**DATASET**
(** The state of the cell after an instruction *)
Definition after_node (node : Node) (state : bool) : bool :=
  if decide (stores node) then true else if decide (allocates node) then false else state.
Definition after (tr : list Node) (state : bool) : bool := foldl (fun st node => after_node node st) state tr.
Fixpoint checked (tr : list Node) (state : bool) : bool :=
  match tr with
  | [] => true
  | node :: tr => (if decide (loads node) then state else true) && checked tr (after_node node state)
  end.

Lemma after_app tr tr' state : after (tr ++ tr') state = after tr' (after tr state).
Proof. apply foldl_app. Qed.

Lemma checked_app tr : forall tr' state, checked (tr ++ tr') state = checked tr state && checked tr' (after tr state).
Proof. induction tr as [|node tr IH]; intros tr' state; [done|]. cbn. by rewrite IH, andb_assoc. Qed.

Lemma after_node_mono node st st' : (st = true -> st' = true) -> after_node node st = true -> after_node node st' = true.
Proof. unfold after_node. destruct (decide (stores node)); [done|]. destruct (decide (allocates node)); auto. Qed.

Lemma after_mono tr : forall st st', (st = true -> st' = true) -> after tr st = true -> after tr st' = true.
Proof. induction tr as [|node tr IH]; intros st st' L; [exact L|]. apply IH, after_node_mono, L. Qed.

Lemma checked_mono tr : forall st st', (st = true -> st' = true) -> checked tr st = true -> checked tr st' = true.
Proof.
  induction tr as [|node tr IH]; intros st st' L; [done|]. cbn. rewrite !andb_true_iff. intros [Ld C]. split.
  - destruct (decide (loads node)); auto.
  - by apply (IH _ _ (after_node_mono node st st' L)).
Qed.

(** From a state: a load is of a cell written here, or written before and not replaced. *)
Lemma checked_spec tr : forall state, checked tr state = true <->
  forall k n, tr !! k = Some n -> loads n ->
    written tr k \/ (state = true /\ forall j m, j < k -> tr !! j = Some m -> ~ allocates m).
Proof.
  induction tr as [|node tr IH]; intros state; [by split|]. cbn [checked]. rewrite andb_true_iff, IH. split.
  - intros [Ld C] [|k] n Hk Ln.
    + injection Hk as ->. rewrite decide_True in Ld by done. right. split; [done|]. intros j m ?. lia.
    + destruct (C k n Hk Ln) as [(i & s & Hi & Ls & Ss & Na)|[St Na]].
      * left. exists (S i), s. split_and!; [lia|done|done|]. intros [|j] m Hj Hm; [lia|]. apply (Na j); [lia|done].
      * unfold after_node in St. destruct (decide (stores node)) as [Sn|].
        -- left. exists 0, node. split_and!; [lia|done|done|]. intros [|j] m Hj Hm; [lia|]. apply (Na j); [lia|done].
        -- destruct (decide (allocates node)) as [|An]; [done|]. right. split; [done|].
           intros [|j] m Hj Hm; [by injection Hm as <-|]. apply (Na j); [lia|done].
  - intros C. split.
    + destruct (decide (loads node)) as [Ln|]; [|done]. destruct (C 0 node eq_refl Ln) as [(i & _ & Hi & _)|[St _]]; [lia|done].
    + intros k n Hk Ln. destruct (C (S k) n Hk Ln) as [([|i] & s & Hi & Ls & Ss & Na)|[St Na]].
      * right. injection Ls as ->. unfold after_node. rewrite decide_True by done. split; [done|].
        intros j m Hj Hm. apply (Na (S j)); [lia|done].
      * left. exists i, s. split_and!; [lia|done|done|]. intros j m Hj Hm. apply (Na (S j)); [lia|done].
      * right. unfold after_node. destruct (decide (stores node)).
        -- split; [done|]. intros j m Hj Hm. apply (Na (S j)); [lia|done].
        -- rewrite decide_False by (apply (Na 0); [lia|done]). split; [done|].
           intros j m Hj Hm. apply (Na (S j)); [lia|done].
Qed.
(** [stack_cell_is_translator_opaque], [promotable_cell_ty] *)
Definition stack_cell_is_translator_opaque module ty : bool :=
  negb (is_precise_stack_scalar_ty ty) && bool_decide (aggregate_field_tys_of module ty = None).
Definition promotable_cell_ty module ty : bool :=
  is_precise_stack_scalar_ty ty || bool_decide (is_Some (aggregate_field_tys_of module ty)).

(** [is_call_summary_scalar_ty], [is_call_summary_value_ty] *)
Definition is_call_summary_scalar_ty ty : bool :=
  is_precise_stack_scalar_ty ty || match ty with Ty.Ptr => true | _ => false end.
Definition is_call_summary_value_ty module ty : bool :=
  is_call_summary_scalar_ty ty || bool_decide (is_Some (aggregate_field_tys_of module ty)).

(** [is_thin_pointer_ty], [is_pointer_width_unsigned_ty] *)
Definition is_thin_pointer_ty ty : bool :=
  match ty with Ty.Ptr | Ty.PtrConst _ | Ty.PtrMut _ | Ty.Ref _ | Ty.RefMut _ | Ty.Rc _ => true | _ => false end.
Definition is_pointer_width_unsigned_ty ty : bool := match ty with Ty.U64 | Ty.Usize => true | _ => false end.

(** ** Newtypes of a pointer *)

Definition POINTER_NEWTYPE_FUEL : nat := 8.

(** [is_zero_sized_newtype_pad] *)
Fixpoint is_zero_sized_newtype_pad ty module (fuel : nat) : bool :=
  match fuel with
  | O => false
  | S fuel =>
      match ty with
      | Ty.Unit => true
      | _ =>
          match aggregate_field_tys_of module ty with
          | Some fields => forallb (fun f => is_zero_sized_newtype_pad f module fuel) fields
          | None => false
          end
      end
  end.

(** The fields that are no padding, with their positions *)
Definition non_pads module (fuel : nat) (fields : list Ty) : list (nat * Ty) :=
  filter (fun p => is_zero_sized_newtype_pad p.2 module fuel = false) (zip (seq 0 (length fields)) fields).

**EXERCISE DETAILS**
Your answer should be the records themselves, returned word for word.

**SOLUTION TO THE EXERCISE**
(** The state of the cell after an instruction *)
Definition after_node (node : Node) (state : bool) : bool :=
  if decide (stores node) then true else if decide (allocates node) then false else state.
Definition after (tr : list Node) (state : bool) : bool := foldl (fun st node => after_node node st) state tr.
Fixpoint checked (tr : list Node) (state : bool) : bool :=
  match tr with
  | [] => true
  | node :: tr => (if decide (loads node) then state else true) && checked tr (after_node node state)
  end.

Lemma after_app tr tr' state : after (tr ++ tr') state = after tr' (after tr state).
Proof. apply foldl_app. Qed.

Lemma checked_app tr : forall tr' state, checked (tr ++ tr') state = checked tr state && checked tr' (after tr state).
Proof. induction tr as [|node tr IH]; intros tr' state; [done|]. cbn. by rewrite IH, andb_assoc. Qed.

Lemma after_node_mono node st st' : (st = true -> st' = true) -> after_node node st = true -> after_node node st' = true.
Proof. unfold after_node. destruct (decide (stores node)); [done|]. destruct (decide (allocates node)); auto. Qed.

Lemma after_mono tr : forall st st', (st = true -> st' = true) -> after tr st = true -> after tr st' = true.
Proof. induction tr as [|node tr IH]; intros st st' L; [exact L|]. apply IH, after_node_mono, L. Qed.

Lemma checked_mono tr : forall st st', (st = true -> st' = true) -> checked tr st = true -> checked tr st' = true.
Proof.
  induction tr as [|node tr IH]; intros st st' L; [done|]. cbn. rewrite !andb_true_iff. intros [Ld C]. split.
  - destruct (decide (loads node)); auto.
  - by apply (IH _ _ (after_node_mono node st st' L)).
Qed.

(** From a state: a load is of a cell written here, or written before and not replaced. *)
Lemma checked_spec tr : forall state, checked tr state = true <->
  forall k n, tr !! k = Some n -> loads n ->
    written tr k \/ (state = true /\ forall j m, j < k -> tr !! j = Some m -> ~ allocates m).
Proof.
  induction tr as [|node tr IH]; intros state; [by split|]. cbn [checked]. rewrite andb_true_iff, IH. split.
  - intros [Ld C] [|k] n Hk Ln.
    + injection Hk as ->. rewrite decide_True in Ld by done. right. split; [done|]. intros j m ?. lia.
    + destruct (C k n Hk Ln) as [(i & s & Hi & Ls & Ss & Na)|[St Na]].
      * left. exists (S i), s. split_and!; [lia|done|done|]. intros [|j] m Hj Hm; [lia|]. apply (Na j); [lia|done].
      * unfold after_node in St. destruct (decide (stores node)) as [Sn|].
        -- left. exists 0, node. split_and!; [lia|done|done|]. intros [|j] m Hj Hm; [lia|]. apply (Na j); [lia|done].
        -- destruct (decide (allocates node)) as [|An]; [done|]. right. split; [done|].
           intros [|j] m Hj Hm; [by injection Hm as <-|]. apply (Na j); [lia|done].
  - intros C. split.
    + destruct (decide (loads node)) as [Ln|]; [|done]. destruct (C 0 node eq_refl Ln) as [(i & _ & Hi & _)|[St _]]; [lia|done].
    + intros k n Hk Ln. destruct (C (S k) n Hk Ln) as [([|i] & s & Hi & Ls & Ss & Na)|[St Na]].
      * right. injection Ls as ->. unfold after_node. rewrite decide_True by done. split; [done|].
        intros j m Hj Hm. apply (Na (S j)); [lia|done].
      * left. exists i, s. split_and!; [lia|done|done|]. intros j m Hj Hm. apply (Na (S j)); [lia|done].
      * right. unfold after_node. destruct (decide (stores node)).
        -- split; [done|]. intros j m Hj Hm. apply (Na (S j)); [lia|done].
        -- rewrite decide_False by (apply (Na 0); [lia|done]). split; [done|].
           intros j m Hj Hm. apply (Na (S j)); [lia|done].
Qed.
(** [stack_cell_is_translator_opaque], [promotable_cell_ty] *)
Definition stack_cell_is_translator_opaque module ty : bool :=
  negb (is_precise_stack_scalar_ty ty) && bool_decide (aggregate_field_tys_of module ty = None).
Definition promotable_cell_ty module ty : bool :=
  is_precise_stack_scalar_ty ty || bool_decide (is_Some (aggregate_field_tys_of module ty)).

(** [is_call_summary_scalar_ty], [is_call_summary_value_ty] *)
Definition is_call_summary_scalar_ty ty : bool :=
  is_precise_stack_scalar_ty ty || match ty with Ty.Ptr => true | _ => false end.
Definition is_call_summary_value_ty module ty : bool :=
  is_call_summary_scalar_ty ty || bool_decide (is_Some (aggregate_field_tys_of module ty)).

(** [is_thin_pointer_ty], [is_pointer_width_unsigned_ty] *)
Definition is_thin_pointer_ty ty : bool :=
  match ty with Ty.Ptr | Ty.PtrConst _ | Ty.PtrMut _ | Ty.Ref _ | Ty.RefMut _ | Ty.Rc _ => true | _ => false end.
Definition is_pointer_width_unsigned_ty ty : bool := match ty with Ty.U64 | Ty.Usize => true | _ => false end.

(** ** Newtypes of a pointer *)

Definition POINTER_NEWTYPE_FUEL : nat := 8.

(** [is_zero_sized_newtype_pad] *)
Fixpoint is_zero_sized_newtype_pad ty module (fuel : nat) : bool :=
  match fuel with
  | O => false
  | S fuel =>
      match ty with
      | Ty.Unit => true
      | _ =>
          match aggregate_field_tys_of module ty with
          | Some fields => forallb (fun f => is_zero_sized_newtype_pad f module fuel) fields
          | None => false
          end
      end
  end.

(** The fields that are no padding, with their positions *)
Definition non_pads module (fuel : nat) (fields : list Ty) : list (nat * Ty) :=
  filter (fun p => is_zero_sized_newtype_pad p.2 module fuel = false) (zip (seq 0 (length fields)) fields).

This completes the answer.